Make time for yourself – Treat yourself to activities that make you feel good and make it easier to unwind. These might be dancing, walking, painting, listening to music or reading books.
Slow down – Try to take your time when eating, shopping or doing other everyday things. It's easy to rush unconsciously, creating unnecessary stress for yourself and those around you.
Avoid smoking and alcohol – Alcohol and nicotine might feel relaxing at first. But when the effects wear off, it causes further stress to supply the body with more. Ultimately, this raises your blood pressure and makes you more sensitive to stress.
Stress in children
Like adults, children can be affected by stress and will react in similar ways, but they may be more vulnerable than adults. For example, young children may find it harder to express themselves and to feel like they have influence over a situation.
Causes of stress in children can range from performance anxiety at school, problems with friends, bullying, parents’ divorce, moving house and the negative impact of social media. Children can also be affected by stressful people around them, as it can be difficult to distinguish between their own feelings and those of others.
Young children often experience more physical symptoms of stress, like stomach aches. Older children may withdraw from their parents and activities.

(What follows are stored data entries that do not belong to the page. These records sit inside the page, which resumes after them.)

(* ===== verification/ChunkStore.v ===== *)
(** * The chunk store: [filestore/chunkstore.go], [filestore/commit_batch.go]

    Content-addressed storage of chunks in append-only packs: appending to the
    active pack, fsync of touched packs, storing chunks and whole objects (one
    write at a time, or buffered in a commit batch), reading them back, and the
    streaming reader.  Pack handles are opened on each read: a handle kept by
    [packCache] reads the same bytes, since a pack only grows. *)

From stdpp Require Import options.
From S2P Require Import Prelude GoLib GoText Contracts Lru Chunker Meta Concrete DictionaryFamily Dictionary.

Open Scope Z_scope.

#[local] Existing Instance SizedLru.sized_byteCache.

Definition packTargetBytes : Z := 256 * 1024 * 1024.

(** [buf[offset : offset+length]] of a file. *)
Definition slice (offset length : Z) (data : bytes) : bytes := ztake length (zdrop offset data).

Section chunkstore.
Context {E : Ext}.

(** ** Packs *)

(** The loop over directory entries that finds the highest pack id. *)
Definition maxPackId (ids : list N) : option N :=
  foldl (fun found id => match found with
    | None => Some id
    | Some maxID => if (maxID <? id)%N then Some id else found
    end) None ids.

Definition packIds (s : Store) : list N := (map_to_list (packs s)).*1.

Definition readActivePack : M (N * Z) :=
  _ ← io;
  dir ← gets packsDir;
  if negb dir then fail ErrNotExist else
  ids ← gets packIds;
  match maxPackId ids with
  | None => mret (0%N, 0)
  | Some maxID =>
      _ ← io;
      ps ← gets packs;
      match ps !! maxID with
      | None => fail ErrNotExist
      | Some pk => mret (maxID, blen (pkData pk))
      end
  end.

Definition cachedActivePack : M (N * Z) :=
  known ← gets activePack;
  match known with
  | Some p => mret p
  | None => p ← readActivePack; _ ← modify (set_activePack (Some p)); mret p
  end.

Definition openEffect (id : N) (s : Store) : Store :=
  set_packs (match packs s !! id with
    | Some _ => packs s
    | None => <[id := MkPack [] 0 false]> (packs s)
    end) s.

(** [os.OpenFile(path, O_CREATE|O_APPEND|O_WRONLY)]. *)
Definition openPackAppend (id : N) : M unit :=
  _ ← io; modify (openEffect id).

Definition appendBytes (id : N) (b : bytes) (s : Store) : Store :=
  set_packs (alter (fun pk => MkPack (pkData pk ++ b) (pkSynced pk) (pkLinked pk)) id (packs s)) s.

(** [file.Write(b)]: a failing write may have appended some of the bytes. *)
Definition writePack (id : N) (b : bytes) : M unit := fun s =>
  match faults s with
  | [] => (Ok tt, appendBytes id b s)
  | FOk :: r => (Ok tt, appendBytes id b (set_faults r s))
  | FErr e :: r => (Err (ErrMsg e), set_faults r s)
  | FShort n e :: r => (Err (ErrMsg e), appendBytes id (take n b) (set_faults r s))
  end.

(** On an error, run [h] and return the error. *)
Definition onError {A} (m : M A) (h : Store -> Store) : M A := fun s =>
  match m s with (Err e, s') => (Err e, h s') | other => other end.
Lemma acquire_safe s ref : safe (TryAcquireSourceIngest ref) s (fun r s' =>
  forall claim, r = Some claim ->
    (sourceLockKey ref = key -> claimed s -> sourceIngestClaimTTL < clock s' - clAcquiredAt c) /\
    dbGet (db s') (sourceLockKey ref) = Some (VClaim claim) /\ clAcquiredAt claim <= clock s').
Proof using Type*.
  unfold TryAcquireSourceIngest, ctxErr. sbind; [apply io_safe|]. intros [] s1 _ _ Hs1.
  sbind; [by apply (stops_check _ _ _ _)|]. intros [] s2 _ _ [-> _].
  sbind; [by apply runs_stops, (runs_now _ _)|]. intros t s3 _ _ [Hs3 ->].
  assert (same s s3) as Hs03 by by etrans. destruct (same_eq _ _ Hs03) as (Hd3 & _).
  sbind; [by apply (metaGet_stops _ _ _ _ _)|]. intros found s4 _ _ [Hs4 ->]. rewrite Hd3.
  destruct (same_eq _ _ Hs4) as (Hd4 & _). pose proof (same_clock _ _ Hs4).
  set (found := dbGet (db s) (sourceLockKey ref) ≫= asClaim).
  destruct (match found with Some existing => sourceClaimLive existing (clock s3) | None => false end) eqn:Hheld;
    [by sret|].
  assert (sourceLockKey ref = key -> claimed s -> sourceIngestClaimTTL < clock s3 - clAcquiredAt c) as Hout.
  { intros Hkey Hc. apply not_live. unfold found in Hheld. rewrite Hkey, Hc in Hheld. exact Hheld. }
  sbind.
  { eapply stops_rel; [|intros s'; apply claim_db_same].
    instantiate (1 := fun _ _ => True). destruct found; [by sret|apply legacyClaimHeld_safe]. }
  intros [] s5 _ _ [[Hd5 Hc5 _] _]; [by sret|].
  unfold metaPutNoSync, metaApply. set (claim := MkClaim (clock s3) ref (sourceObjectLockID ref (clock s3))).
  sbind; [instantiate (1 := fun _ s' =>
    (sourceLockKey ref = key -> claimed s -> sourceIngestClaimTTL < clock s' - clAcquiredAt c) /\
    dbGet (db s') (sourceLockKey ref) = Some (VClaim claim) /\ clAcquiredAt claim <= clock s')
    |intros [] s6 _ _ Hp; sret; [done|by intros claim' [= <-]]].
  sbind; [apply io_safe|]. intros [] s6 _ _ Hs6.
  destruct (same_eq _ _ Hs6) as (Hd6 & _). pose proof (same_clock _ _ Hs6).
  unfold stops, modify. split; [done|]. split.
  - split; [simpl; lia|done|]. intros Ha Ht Hc. unfold claimed in *. simpl in *. rewrite dbGet_apply. simpl.
    case_bool_decide as Hkey; [|done]. assert (sourceIngestClaimTTL < clock s3 - clAcquiredAt c); [|lia].
    apply Hout; [done|]. unfold claimed. congruence.
  - simpl. rewrite dbGet_apply. simpl. rewrite bool_decide_true by done.
    split_and!; [intros; assert (sourceIngestClaimTTL < clock s3 - clAcquiredAt c) by auto; lia|done|lia].
Qed.

Lemma release_safe s claim :
  ~ (sourceLockKey (clSourceObject claim) = key /\ clClaimID claim = clClaimID c) ->
  safe (ReleaseSourceIngest claim) s (fun _ _ => True).
Proof using Type*.
  intros Hno. unfold ReleaseSourceIngest, ctxErr. sbind; [apply io_safe|]. intros [] s1 _ _ _.
  sbind; [by apply (stops_check _ _ _ _)|]. intros [] s2 _ _ _.
  destruct (blank _); [by apply (stops_fail _ _ _ _)|].
  sbind; [by apply (metaGet_stops _ _ _ _ _)|]. intros found s3 _ _ [Hs3 ->].
  destruct (same_eq _ _ Hs3) as (Hd3 & _).
  destruct (dbGet (db s2) _ ≫= asClaim) as [e|] eqn:He.
  - destruct (String.eqb_spec (clClaimID e) (clClaimID claim)) as [Heq|]; cbn [negb]; [|by apply (stops_fail _ _ _ _)].
    unfold metaDeleteNoSync. eapply stops_mono; [apply metaDelete_safe|done]. intros Hkey Hc. exfalso. apply Hno. split; [done|].
    unfold claimed in Hc. rewrite Hd3 in Hc. rewrite Hkey, Hc in He. simpl in He. congruence.
  - sbind; [apply io_safe|]. intros [] s4 _ _ _. sgets.
    destruct (lgLocks _ !! _) as [[e|]|]; [|by apply (stops_fail _ _ _ _)|by sret].
    destruct (String.eqb_spec (clClaimID e) (clClaimID claim)); cbn [negb]; [|by apply (stops_fail _ _ _ _)].
    sbind; [apply io_safe|]. intros [] s5 _ _ _.
    sbind. { instantiate (1 := fun _ _ => True). unfold stops, modify.
      by split; [|split; [apply claim_db_same; split; simpl; [done|lia|done]|]]. }
    intros [] s6 _ _ _. eapply stops_mono; [by apply runs_stops, (runs_ios _ _)|done].
Qed.

Lemma metaHas_reads s k : safe (metaHas k) s (fun _ s' => same s s' /\ faults s' = tail (faults s)).
Proof using Type.
  unfold stops, metaHas, gets, mbind, M_bind, snapshotHas, mbind, M_bind, io. pose proof (same_io s) as Hs.
  destruct (faults s) as [|[] l] eqn:Hf; cbn [tail] in Hs |- *; [|split_and!; [done|by apply claim_rel_env|done|done]|
    split; [done|by apply claim_rel_env]..].
  split_and!; [done|by apply claim_rel_env|done|done].
Qed.

(** A read that does not fail finds the claim. *)
Lemma recheck_claim s k : stops (try (metaGet asClaim k)) s (fun _ => True) db_same (fun r s' => same s s' /\
  (match faults s with f :: _ => f = FOk | [] => True end -> dbGet (db s) k = Some (VClaim c) -> r = inr (Some c))).
Proof using Type.
  unfold stops, try, metaGet, gets, mbind, M_bind, io. pose proof (same_io s) as Hs.
  destruct (faults s) as [|[] l] eqn:Hf; cbn [tail] in Hs.
  - destruct (dbGet (db s) k) as [v|]; [destruct (asClaim v) eqn:Hv|]; (split; [done|]; split; [done|]; split; [done|]); intros _ Hc; (injection Hc as -> || done); (by injection Hv as <- || done).
  - change (db (set_faults l s)) with (db s). destruct (dbGet (db s) k) as [v|]; [destruct (asClaim v) eqn:Hv|];
      (split; [done|]; split; [by apply db_same_env|]; split; [done|]); intros _ Hc; (injection Hc as -> || done); (by injection Hv as <- || done).
  - split; [done|]. split; [by apply db_same_env|]. by split.
  - split; [done|]. split; [by apply db_same_env|]. by split.
Qed.
(* ===== verification/Annotations.v ===== *)
(** * Object annotations and the change index: [filestore/object_annotations.go],
    [filestore/projection.go] (change records), [filestore/packed_store.go]
    (recovery sidecars)

    Annotations are records of the metadata store; a payload over the inline
    limit goes to the chunk store and is referenced by its digest.  Every change
    of an object moves its entry in the time-ordered change index.  Writers take
    a [metaSink]: the synced store or a commit batch; [sink_ok] and [sview] treat
    the two alike. *)

From stdpp Require Import options.
From S2P Require Import Prelude GoLib GoText Contracts Lru Chunker Manifest Meta Concrete DictionaryFamily Dictionary ChunkStore SourceIngest.

Open Scope Z_scope.

(** ** Change keys *)

(** [Time.UnixNano] is an [int64]. *)
Definition wrap64 (z : Z) : Z := (z + 2 ^ 63) mod 2 ^ 64 - 2 ^ 63.

Definition padLeft (width : nat) (s : string) : string :=
  bytes_str (replicate (width - String.length s) (byteN 48) ++ str_bytes s).

(** [fmt.Sprintf("%020d", z)]. *)
Definition sprintf020d (z : Z) : string :=
  if z <? 0 then "-" +:+ padLeft 19 (FormatUint (Z.to_N (- z))) else padLeft 20 (FormatUint (Z.to_N z)).

Definition projectionChangeKey (digest : ObjectDigest) (changedAt : Time) : string :=
  "pc/" +:+ sprintf020d (wrap64 changedAt) +:+ "/" +:+ digest.

Definition projectionChangeLatestKey (digest : ObjectDigest) : string := "pc-latest/" +:+ digest.

Definition projectionChangeScanLowerBound (since : Time) : string :=
  "pc/" +:+ sprintf020d (wrap64 (wrap64 since + 1)) +:+ "/".

(** [path.Base]. *)
Fixpoint dropSlashes (l : list Ascii.ascii) : list Ascii.ascii :=
  match l with
  | c :: r => if Ascii.eqb c (byteN 47) then dropSlashes r else l
  | [] => []
  end.
Fixpoint takeToSlash (l : list Ascii.ascii) : list Ascii.ascii :=
  match l with
  | c :: r => if Ascii.eqb c (byteN 47) then [] else c :: takeToSlash r
  | [] => []
  end.
Definition pathBase (p : string) : string :=
  match str_bytes p with
  | [] => "."
  | l => match dropSlashes (rev l) with
         | [] => "/"
         | r => bytes_str (rev (takeToSlash r))
         end
  end.

Definition projectionChangeDigestFromKey (key : string) : ObjectDigest :=
  if negb (HasPrefix key "pc/") then "" else pathBase key.

Definition annotationInlineMaxBytes : Z := 4096.

Section annotations.
Context {E : Ext}.

Definition recordProjectionChangeTo (sink : metaSink) (digest : ObjectDigest) (changedAt : Time) : M metaSink :=
  if String.eqb digest "" || isZero changedAt then mret sink else
  let latestKey := projectionChangeLatestKey digest in
  previous ← metaGet asChange latestKey;
  sink ← match previous with
    | Some p => if negb (String.eqb (pcKey p) "") then sinkDelete sink (pcKey p) else mret sink
    | None => mret sink
    end;
  let entry := MkChange (projectionChangeKey digest changedAt) digest changedAt in
  sink ← sinkSet sink (pcKey entry) (VChange entry);
  sinkSet sink latestKey (VChange entry).

(** ** Manifests *)

Definition writeManifestTo (sink : metaSink) (digest : ObjectDigest) (manifest : Manifest) : M metaSink :=
  sink ← sinkSet sink (manifestKey digest) (VManifest manifest);
  recordProjectionChangeTo sink digest (mUpdatedAt manifest).

Definition writeManifest (digest : ObjectDigest) (manifest : Manifest) : M unit :=
  _ ← writeManifestTo SyncSink digest manifest; mret tt.

(** ** Recovery sidecars *)

Definition writePackedRecoveryTo (sink : metaSink) (digest : ObjectDigest) (recovery : recoverySidecar) :
    M metaSink :=
  _ ← ctxErr;
  t ← now;
  sinkSet sink (recoveryKey digest) (VRecovery (MkRecEntry digest recovery t)).

Definition writePackedRecovery (digest : ObjectDigest) (recovery : recoverySidecar) : M unit :=
  _ ← writePackedRecoveryTo SyncSink digest recovery; mret tt.

Definition readPackedRecovery (digest : ObjectDigest) : M (option recoverySidecar) :=
  _ ← ctxErr;
  e ← metaGet asRecovery (recoveryKey digest);
  mret (prRecovery <$> e).

(** ** Annotations *)

Definition writePackedAnnotation (annotation : Annotation) : M unit :=
  _ ← ctxErr;
  let encoded := annotationJSON annotation in
  t ← now;
  payload ← (if blen encoded <=? annotationInlineMaxBytes then mret (Some annotation, EmptyString) else
    let contentDigest := blake3 encoded in
    _ ← storeBlobContent contentDigest encoded "application/json" [];
    mret (None, contentDigest));
  let entry := MkAnnEntry t payload.1 (aObjectDigest annotation) (aKind annotation)
    (aAnalyzerName annotation) payload.2 in
  sink ← sinkSet SyncSink
    (annotationKey (aObjectDigest annotation) (aKind annotation) (aAnalyzerName annotation)) (VAnnotation entry);
  _ ← recordProjectionChangeTo sink (aObjectDigest annotation) (aGeneratedAt annotation);
  mret tt.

Common signs of stress in children are:
Irritability and mood swings
Decreased desire for social activities
Change in appetite
Difficulty concentrating at school
How to help a child with stress
Maintain regular daily routines – aim for regular meals, activities and sleep.
Spend quality time together – try to be present and turn off mobile phones when picking up and dropping off at nursery and school. Children have a great desire for closeness and social interaction to feel secure and calm.
Talk to your child – ask questions about school, friends or siblings. Show that you or another trusted adult is available to chat.
Review your child's leisure activities – it’s important to be physically active and to encourage children's interests, but there also needs to be a balance between activities and rest.
When to seek medical help for stress
Speak to a GP if you’re experiencing stress that’s negatively impacting your daily life and you no longer feel you can cope.
You can turn to Livi for help with stress. A doctor will make an individual assessment based on your symptoms. If you book a digital GP appointment for your child, the child must be present during the appointment.
Seek urgent medical attention for any severe physical symptoms such as chest pain, palpitations or dizziness.